**Exercise instructions:** Your answer consists of the lines in the data that contain "Some". Copy each of them.

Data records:
(* ===== verification/BridgeEvents.v ===== *)
(** * The events of an ingestion

    Every event that the bridge builds from an accepted, encodable snapshot can
    be built, is marshallable, and carries the id, type and finding it should;
    the ids of different events are hashes of different texts. *)

From S2P Require Import Prelude GoString Calendar GoTime Json JsonCompact Model ModelJson.
From S2P Require Import Journal JournalFindings GoCrypto GoLib Scan ScanFacts Ingest.
#[local] Open Scope Z_scope.

Lemma validIdentifier_ascii v : validIdentifier v = true → is_ascii v = true.
Proof.
  unfold validIdentifier. case_match; [done|]. apply all_runes_ascii, ident_rune_ascii.
Qed.

Lemma validIdentifier_nonempty v : validIdentifier v = true → v ≠ "".
Proof. by intros H ->. Qed.

Lemma result_fields r :
  CheckResult_Validate r = Ok tt →
  validIdentifier (Res_Category r) = true ∧ validIdentifier (Name r) = true ∧
  validToken (Res_Summary r) MaxScanLineBytes = true ∧ status_severity r = Ok tt.
Proof.
  unfold CheckResult_Validate. intros H. ok_inv. bool_prop. by split_and!.
Qed.

Definition statuses : list string :=
  [CheckStatusOK; CheckStatusWarn; CheckStatusCritical; CheckStatusSkip; CheckStatusError].

Lemma status_known r : status_severity r = Ok tt → Status r ∈ statuses.
Proof.
  unfold status_severity, statuses. rewrite !elem_of_cons.
  intros H. repeat (case_in H; bool_prop; [repeat match goal with Ho : _ || _ = true |- _ =>
    apply orb_true_iff in Ho as [Ho|Ho] end; bool_prop; tauto|]). done.
Qed.

Lemma known_ascii s : s ∈ statuses → is_ascii s = true.
Proof. unfold statuses. rewrite !elem_of_cons. by intros [->|[->|[->|[->|[->|[]%not_elem_of_nil]]]]]. Qed.

Lemma wf_list_to_map (l : list (string * string)) :
  Forall (λ kv, valid_utf8 kv.1 = true ∧ valid_utf8 kv.2 = true) l →
  wf_labels (list_to_map l) = true.
Proof.
  intros H. apply forallb_forall. intros [k v] Hin%list_elem_of_In.
  apply elem_of_map_to_list, elem_of_list_to_map_2 in Hin.
  rewrite Forall_forall in H. destruct (H _ Hin) as [-> ->]. done.
Qed.

Lemma ascii_utf8 l : Forall (λ s, is_ascii s = true) l → utf8 l.
Proof. intros H. eapply Forall_impl; [exact H|]. intros s. apply is_ascii_valid. Qed.

Section events.
Context `{HH : Hash, !HashLaws}.

Lemma digest_ascii t : is_ascii (hex_encode (Sum256 t)) = true.
Proof. apply is_ascii_hex, Sum256_bytes. Qed.

Lemma event_id_ascii digest parts : is_ascii (deterministicEventID digest parts) = true.
Proof. unfold deterministicEventID. by rewrite is_ascii_app, digest_ascii. Qed.

(** What an event of the bridge holds. *)
Record bridge_event (snapshot : ScanSnapshot) (id eventType correlationID findingID : string)
    (e : Event) : Prop := {
  be_id : Event_ID e = id;
  be_type : Event_Type e = eventType;
  be_correlation : CorrelationID e = correlationID;
  be_finding : FindingID e = findingID;
  be_occurred : OccurredAt e = utc (Meta_UpdatedAt (Metadata snapshot));
  be_recorded : RecordedAt e = utc (Meta_UpdatedAt (Metadata snapshot));
  be_wf : wf e;
  be_valid : Event_Validate json_valid e = Ok tt;
}.

Lemma utc_utc t : utc (utc t) = utc t.
Proof. done. Qed.

Lemma bridge_event_ok snapshot id ty corr fid e :
  encodable snapshot → bridge_event snapshot id ty corr fid e → payload_ok e → event_ok e.
Proof.
  intros ((_ & Ht & _) & _) [_ _ _ _ Ho Hr Hw _] Hp. cbn in Ht.
  unfold event_ok. rewrite Ho, Hr. by rewrite !utc_utc.
Qed.

Lemma bridgeEvent_total snapshot id ty corr fid subj labels payload p :
  snapshot_ok snapshot → encodable snapshot → payload = Some p → ctext p →
  Forall (λ s, is_ascii s = true) [id; ty; corr; fid] → blank id = false → blank ty = false →
  wf subj → wf_labels labels = true →
  ∃ e, bridgeEvent snapshot id ty corr fid subj labels payload = Ok e ∧
    bridge_event snapshot id ty corr fid e ∧ Payload e = p.
Proof.
  intros Hs (Hm & _) -> Hp Ha Hid Hty Hsubj Hlab. unfold bridgeEvent.
  destruct Hs as (_ & (_ & Ht0 & _ & _ & Hpl & Hso & _) & _).
  set (e := Build_Event _ _ _ _ _ _ _ _ _ _ _ _ _).
  assert (Event_Validate json_valid e = Ok tt) as HV.
  { apply Event_Validate_ok. split_and!; [done|done|done|done|exact Ht0|exact Ht0| |].
    - apply ident_not_blank; [by apply validIdentifier_nonempty|].
      unfold validIdentifier in Hso. by case_in Hso.
    - intros _. apply json_valid_jtext, Hp. }
  rewrite HV. exists e. split_and!; [done| |done]. split; try done.
  cbn [wf Metadata_codec utc_metadata Meta_UpdatedAt Timestamp] in Hm.
  destruct Hm as (_ & Hup & _ & Hu).
  cbn [wf Event_codec e Event_Schema Event_ID Event_Type Event_Source Event_Platform FindingID
       CorrelationID Event_SchemaVersion OccurredAt RecordedAt Event_Subject Event_Labels Payload].
  split_and!; try done.
  - apply ascii_utf8. rewrite !Forall_cons in Ha. destruct Ha as (? & ? & ? & ? & _).
    repeat constructor; try done; by apply validIdentifier_ascii.
  - by intros x [= <-].
  - by right.
Qed.

(** The text of a struct that need not be read back. *)
Ltac struct_text parts t Ht Hc :=
  destruct (struct_read parts) as (t & ? & Ht & Hc & _);
  [ vm_compute; reflexivity
  | repeat first [apply Forall_nil_2 | apply Forall_cons_2]; cbn [snd];
    try first [apply part_req; done | apply part_int; first [lia | done] | eapply fill_part_ok; fills]
  | ].

Lemma payload_ok_other e : IsFindingLifecycle e = false → payload_ok e.
Proof.
  intros Hl. split; [|congruence]. intros Ht.
  unfold IsFindingLifecycle in Hl. by rewrite Ht in Hl.
Qed.

Lemma ctext_enc {A} `{HC : Codec A, HL : !CodecLaws A} (x : A) : wf x → ∃ t, Marshal x = Some t ∧ ctext t ∧ Unmarshal t = Some x.
Proof.
  intros Hx. destruct (enc_wf x Hx) as (t & Ht & Hc & _ & Hd). exists t.
  by rewrite Unmarshal_jtext by apply Hc.
Qed.

Section snapshot.
Context (snapshot : ScanSnapshot) (digest : string).
Context (Hok : snapshot_ok snapshot) (Henc : encodable snapshot) (Hdig : is_ascii digest = true).

Definition corr : string := "scan:" +:+ digest.

Lemma corr_ascii : is_ascii corr = true.
Proof. unfold corr. by rewrite is_ascii_app, Hdig. Qed.

Definition is_result (r : CheckResult) : Prop := CheckResult_Validate r = Ok tt ∧ wf r.

Lemma result_in r : r ∈ Results snapshot → is_result r.
Proof.
  intros Hr. destruct Hok as (_ & _ & _ & HV & _), Henc as (_ & Hw).
  rewrite Forall_forall in HV, Hw. split; auto.
Qed.

Lemma metadata_ascii :
  is_ascii (Platform (Metadata snapshot)) = true ∧ is_ascii (Source (Metadata snapshot)) = true ∧
  is_ascii (Scope (Metadata snapshot)) = true.
Proof.
  destruct Hok as (_ & (_ & _ & _ & _ & Hp & Hs & Hsc & _) & _).
  split_and!; try (by apply validIdentifier_ascii).
  unfold valid_scope in Hsc. apply one_of_elem in Hsc. rewrite !elem_of_cons in Hsc.
  by destruct Hsc as [->|[->|[->|[]%not_elem_of_nil]]].
Qed.

Lemma result_ascii r : is_result r →
  is_ascii (Res_Category r) = true ∧ is_ascii (Name r) = true ∧ is_ascii (Status r) = true ∧
  is_ascii (checkFindingID r) = true ∧ is_ascii (Subject_ID (check_subject r)) = true.
Proof.
  intros (HV & _). apply result_fields in HV as (Hc & Hn & _ & Hs).
  apply validIdentifier_ascii in Hc, Hn. apply status_known, known_ascii in Hs.
  unfold checkFindingID. cbn [check_subject Subject_ID].
  split_and!; try done; by rewrite !is_ascii_app, Hc, Hn.
Qed.

Lemma check_subject_wf r : is_result r → wf (check_subject r).
Proof.
  intros Hr. destruct (result_ascii r Hr) as (_ & Hn & _ & _ & Hi).
  cbn [wf Subject_codec]. apply ascii_utf8. by repeat constructor.
Qed.

Lemma id_not_blank parts : blank (deterministicEventID digest parts) = false.
Proof. by apply blank_ascii. Qed.

Lemma bridge_built parts ty fid subj labels payload t :
  payload = Some t → ctext t → is_ascii ty = true → is_ascii fid = true → blank ty = false →
  wf subj → wf_labels labels = true →
  (∀ e, Event_Type e = ty → Payload e = t → payload_ok e) →
  let id := deterministicEventID digest parts in
  ∃ e, bridgeEvent snapshot id ty corr fid subj labels payload = Ok e ∧ event_ok e ∧
    bridge_event snapshot id ty corr fid e.
Proof.
  intros Ht Hc Hty Hfid Hb Hs Hl Hp id.
  destruct (bridgeEvent_total snapshot id ty corr fid subj labels payload t)
    as (e & He & Hbe & Hpe); try done.
  { rewrite !Forall_cons. split_and!; [apply event_id_ascii|done|apply corr_ascii|done|].
    by apply Forall_nil_2. }
  { apply id_not_blank. }
  exists e. split_and!; [done| |done]. eapply bridge_event_ok; [done|exact Hbe|].
  apply Hp; [apply Hbe|done].
Qed.

Lemma payload_ok_type e ty :
  Event_Type e = ty → one_of ty [EventFindingObserved; EventFindingAcknowledged;
    EventFindingSuppressed; EventFindingUnsuppressed; EventFindingResolved] = false → payload_ok e.
Proof. intros <- Hl. by apply payload_ok_other. Qed.

Ltac labels_wf := apply wf_list_to_map; repeat constructor; by apply is_ascii_valid.

Lemma check_event r : is_result r →
  ∃ e, checkResultEvent snapshot r digest corr = Ok e ∧ event_ok e ∧
    bridge_event snapshot (deterministicEventID digest ["check.result"; Res_Category r; Name r])
      "check.result" corr "" e.
Proof.
  intros Hr. destruct (result_ascii r Hr) as (Hc & Hn & Hs & _), metadata_ascii as (_ & _ & Hsc).
  pose proof (proj2 Hr) as Hw. cbn [wf CheckResult_codec] in Hw. unfold utf8 in Hw. wf_split.
  assert (valid_utf8 (Scope (Metadata snapshot)) = true) by (by apply is_ascii_valid).
  struct_text (CheckResultPayload_parts r (Scope (Metadata snapshot))) t Ht Hct.
  apply (bridge_built _ _ _ _ _ _ t); try done; [by apply check_subject_wf|labels_wf|].
  intros e He _. by apply (payload_ok_type e _ He).
Qed.

Lemma scan_observation_wf r : is_result r → wf (scan_observation snapshot r).
Proof.
  intros Hr. destruct (result_ascii r Hr) as (Hc & Hn & Hs & _), metadata_ascii as (_ & Hso & Hsc).
  pose proof (proj2 Hr) as Hw. cbn [wf CheckResult_codec] in Hw. unfold utf8 in Hw. wf_split.
  cbn [wf Observation_codec scan_observation Obs_DetectorID Obs_Category Obs_Title Obs_Summary
       Obs_Severity Obs_Evidence Obs_Remediation Obs_Labels].
  split_and!.
  - unfold utf8. repeat constructor; try done. apply is_ascii_valid.
    by rewrite !is_ascii_app, Hn, Hs.
  - by apply Forall_nil_2.
  - intros x. case_match; [|done]. intros [= <-]. cbn. unfold utf8.
    destruct (String.eqb _ _); by repeat constructor.
  - labels_wf.
Qed.

Lemma finding_labels_wf r : is_result r → wf_labels (finding_labels snapshot r) = true.
Proof.
  intros Hr. destruct (result_ascii r Hr) as (Hc & _), metadata_ascii as (_ & _ & Hsc). labels_wf.
Qed.

Lemma observed_event r : is_result r →
  ∃ e, findingObservedEvent snapshot r digest corr = Ok e ∧ event_ok e ∧
    bridge_event snapshot (deterministicEventID digest [EventFindingObserved; Res_Category r; Name r])
      EventFindingObserved corr (checkFindingID r) e.
Proof.
  intros Hr. destruct (result_ascii r Hr) as (_ & _ & _ & Hf & _).
  destruct (ctext_enc _ (scan_observation_wf r Hr)) as (t & Ht & Hc & Hu).
  apply (bridge_built _ _ _ _ _ _ t); try done;
    [by apply check_subject_wf|by apply finding_labels_wf|].
  intros e He Hp. split; [|by rewrite He]. intros _ o Ho. rewrite Hp, Hu in Ho.
  injection Ho as <-. by apply scan_observation_wf.
Qed.

Lemma resolved_event r : is_result r →
  ∃ e, findingResolvedEvent snapshot r digest corr = Ok e ∧ event_ok e ∧
    bridge_event snapshot (deterministicEventID digest [EventFindingResolved; Res_Category r; Name r])
      EventFindingResolved corr (checkFindingID r) e.
Proof.
  intros Hr. destruct (result_ascii r Hr) as (_ & _ & _ & Hf & _).
  assert (wf resolved_transition) as Hw by (split; [by repeat constructor|done]).
  destruct (ctext_enc _ Hw) as (t & Ht & Hc & Hu).
  apply (bridge_built _ _ _ _ _ _ t); try done;
    [by apply check_subject_wf|by apply finding_labels_wf|].
  intros e He Hp. split; [by rewrite He|]. intros _ _ x Hx. rewrite Hp, Hu in Hx.
  by injection Hx as <-.
Qed.

Lemma counts_range results c :
  let c' := foldl (λ c r, count_one c (Status r)) c results in
  let n := Z.of_nat (length results) in
  (Count_OK c ≤ Count_OK c' ≤ Count_OK c + n) ∧ (Count_Warn c ≤ Count_Warn c' ≤ Count_Warn c + n) ∧
  (Count_Critical c ≤ Count_Critical c' ≤ Count_Critical c + n) ∧
  (Count_Skipped c ≤ Count_Skipped c' ≤ Count_Skipped c + n) ∧
  (Count_Error c ≤ Count_Error c' ≤ Count_Error c + n).
Proof.
  revert c. induction results as [|r l IH]; intros c; cbn [foldl length]; [lia|].
  specialize (IH (count_one c (Status r))). cbn zeta in *.
  set (c' := foldl _ _ l) in *. clearbody c'. unfold count_one in IH. cbn in IH.
  repeat case_match; lia.
Qed.

Lemma counts_text results : ∃ t, enc_struct (ScanCounts_parts (scanCounts results)) = Some t ∧ ctext t.
Proof.
  pose proof (counts_range results {| Count_OK := 0; Count_Warn := 0; Count_Critical := 0;
    Count_Skipped := 0; Count_Error := 0 |}) as Hr. cbn zeta in Hr. fold (scanCounts results) in Hr.
  cbn [Count_OK Count_Warn Count_Critical Count_Skipped Count_Error] in Hr.
  struct_text (ScanCounts_parts (scanCounts results)) t Ht Hc. by exists t.
Qed.

Lemma completed_event : wf (Metadata snapshot) →
  ∃ e, scanCompletedEvent snapshot digest corr = Ok e ∧ event_ok e ∧
    bridge_event snapshot (deterministicEventID digest ["scan.completed"]) "scan.completed" corr "" e.
Proof.
  intros Hm. destruct metadata_ascii as (Hpl & _ & Hsc).
  destruct (counts_text (Results snapshot)) as (tc & Htc & Hcc).
  struct_text (ScanCompletedPayload_parts (Metadata snapshot) (scanCounts (Results snapshot))) t Ht Hct.
  { by rewrite Htc. }
  apply (bridge_built _ _ _ _ _ _ t); try done; [by apply ascii_utf8; repeat constructor|labels_wf|].
  intros e He _. by apply (payload_ok_type e _ He).
Qed.
End snapshot.
End events.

**Response to the task:**
  snapshot_ok snapshot → encodable snapshot → payload = Some p → ctext p →
Lemma ctext_enc {A} `{HC : Codec A, HL : !CodecLaws A} (x : A) : wf x → ∃ t, Marshal x = Some t ∧ ctext t ∧ Unmarshal t = Some x.
  payload = Some t → ctext t → is_ascii ty = true → is_ascii fid = true → blank ty = false →
Lemma counts_text results : ∃ t, enc_struct (ScanCounts_parts (scanCounts results)) = Some t ∧ ctext t.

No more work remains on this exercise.